Static analysis tools are designed to produce reports that are subsequently then get triaged by a human. However, we humans make mistakes. We have innate cognitive biases and a limited attention span. We may misjudge some reports, and we may introduce new errors as we fix old ones. In order to understand how to make the best use of a static-analysis tool, it is essential to take these frailties into account. Naively, it would appear that the most effective tool is the one that finds the most real bugs, i.e. the one with the highest recall. However, even a tool with perfect recall can be worse than useless if it also has poor precision. Too many false positives can drown out the true positives, which wastes time and makes it very difficult for a human to tell them apart. It takes some care to distinguish a true positive from a false positive, and if a user is accustomed to looking at false positives all day, a fatigue sets in that makes it more difficult to find the real bugs.
There are ways to efficiently process and dismiss of false positives in bulk, assuming that they are easy to recognize, and many tools can be configured to do so automatically. It is also possible to reduce the human workload by automatically prioritizing warnings based on risk. However, it remains true that once this is done, the remaining warnings will still consist of some true and some false positives, and that it requires human judgment to tell them apart.
Users dislike false positives, often intensely. This strong emotional reaction has a disproportionate effect on the way tools are designed, configured and used. If given a choice between a configuration that reports 40 real defects and 10 false positives, and a configuration that reports 50 real bugs but with 50 false positives, our experience is that users will almost always prefer the former, even though it is finding fewer real defects. This is perfectly understandable — users are being asked to weigh an immediate concrete negative (time wasted looking at false positives) against an intangible potential future positive (bugs that may not show up). This is not to say that the users are necessarily wrong to do so. Perhaps the expense spent poring over those extra 40 false positives exceeds the benefit of finding and fixing those 10 extra defects.

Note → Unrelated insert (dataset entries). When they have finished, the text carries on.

(** * Quality definitions of the Sonarr plugin: model and properties

    Shallow embedding of [buildarr_sonarr/config/quality.py]:
    - [QualityDefinition] and its validator [validate_max],
    - [SonarrQualitySettingsConfig] with [_render], [from_remote] and
      [update_remote].

    Conventions of the embedding.
    - Python floats are exact rationals ([Q]); rounding is not modelled.
      Python's [==] on numbers is [Qeq_bool].  Comparisons of floats are
      exact in Python too; the one rounded operation of the source is the
      subtraction in [validate_max], and what is stated about it keeps the
      margin [rounding_margin] that rounding cannot absorb.
    - A Python [dict] is an insertion-ordered association list with unique
      keys ([dict]); [d[k]] is [getitem], [d[k] = v] is [dict_set] and
      [{**a, **b}] is [dict_merge].
    - JSON payloads are values of type [value].
    - A raised exception is [Err e]; a function with side effects returns
      its effects next to its result.
    - A pydantic [float] field takes an integer or a float; the lax
      conversions from strings and booleans are not modelled. *)

From Stdlib Require Import List Permutation String Ascii ZArith QArith Bool Lqa.
Import ListNotations.
Local Open Scope string_scope.
Local Open Scope list_scope.
Local Open Scope Q_scope.

(** ** JSON / Python values *)

#[local] Unset Elimination Schemes.
Inductive value : Type :=
| VNone
| VBool (b : bool)
| VInt (z : Z)
| VFloat (q : Q)
| VStr (s : string)
| VList (l : list value)
| VDict (d : list (string * value)).
#[local] Set Elimination Schemes.

(** ** Exceptions *)

(** One entry of a pydantic [ValidationError]. *)
Inductive field_error : Type :=
| float_type (field : string)
| string_type (field : string)
| greater_than_equal (field : string) (bound : Q)
| less_than_equal (field : string) (bound : Q)
| value_error (field : string) (quality_max quality_min : Q).

(** [ValueError] carries the two numbers its message is formatted from:
    "'max' (quality_max) not greater than 'min' (quality_min) by at least 1". *)
Inductive exn : Type :=
| KeyError (key : value)
| TypeError
| ValueError (quality_max quality_min : Q)
| AttributeError (attr : string)
| ValidationError (errors : list field_error)
| ConfigTrashIDNotFoundError (trash_id : string).

Inductive result (A : Type) : Type :=
| Ok (a : A)
| Err (e : exn).

Arguments Ok {A} a.
Arguments Err {A} e.

Definition bind {A B : Type} (r : result A) (k : A -> result B) : result B :=
  match r with
  | Ok a => k a
  | Err e => Err e
  end.

Declare Scope result_scope.
Delimit Scope result_scope with result.
Notation "x <- r ;; k" := (bind r (fun x => k))
  (at level 100, r at next level, right associativity) : result_scope.
Notation "' p <- r ;; k" := (bind r (fun p => k))
  (at level 100, p pattern, r at next level, right associativity) : result_scope.
Local Open Scope result_scope.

In my next post, I'll consider the economics of static analysis tool usage in terms of the relationship between precision, recall rate and number of real defects found. This provides a way to objectively compare tools based on the costs of reviewing error reports and the opportunity costs of missed defects.
CONCLUSION:The real measure of the usefulness of a static analysis tool is whether it can find a reasonable number of important bugs in their programs without overwhelming them with useless reports, all without using an unreasonable amount of computing resources. However, even a tool with perfect recall can be worse if it also has poor precision. Too many false positives can drown out the true positives and missed true defects have significant costs if left undetected into final products. Evaluation of static analysis tools based on their ability to balance precision and handling of false positives is needed.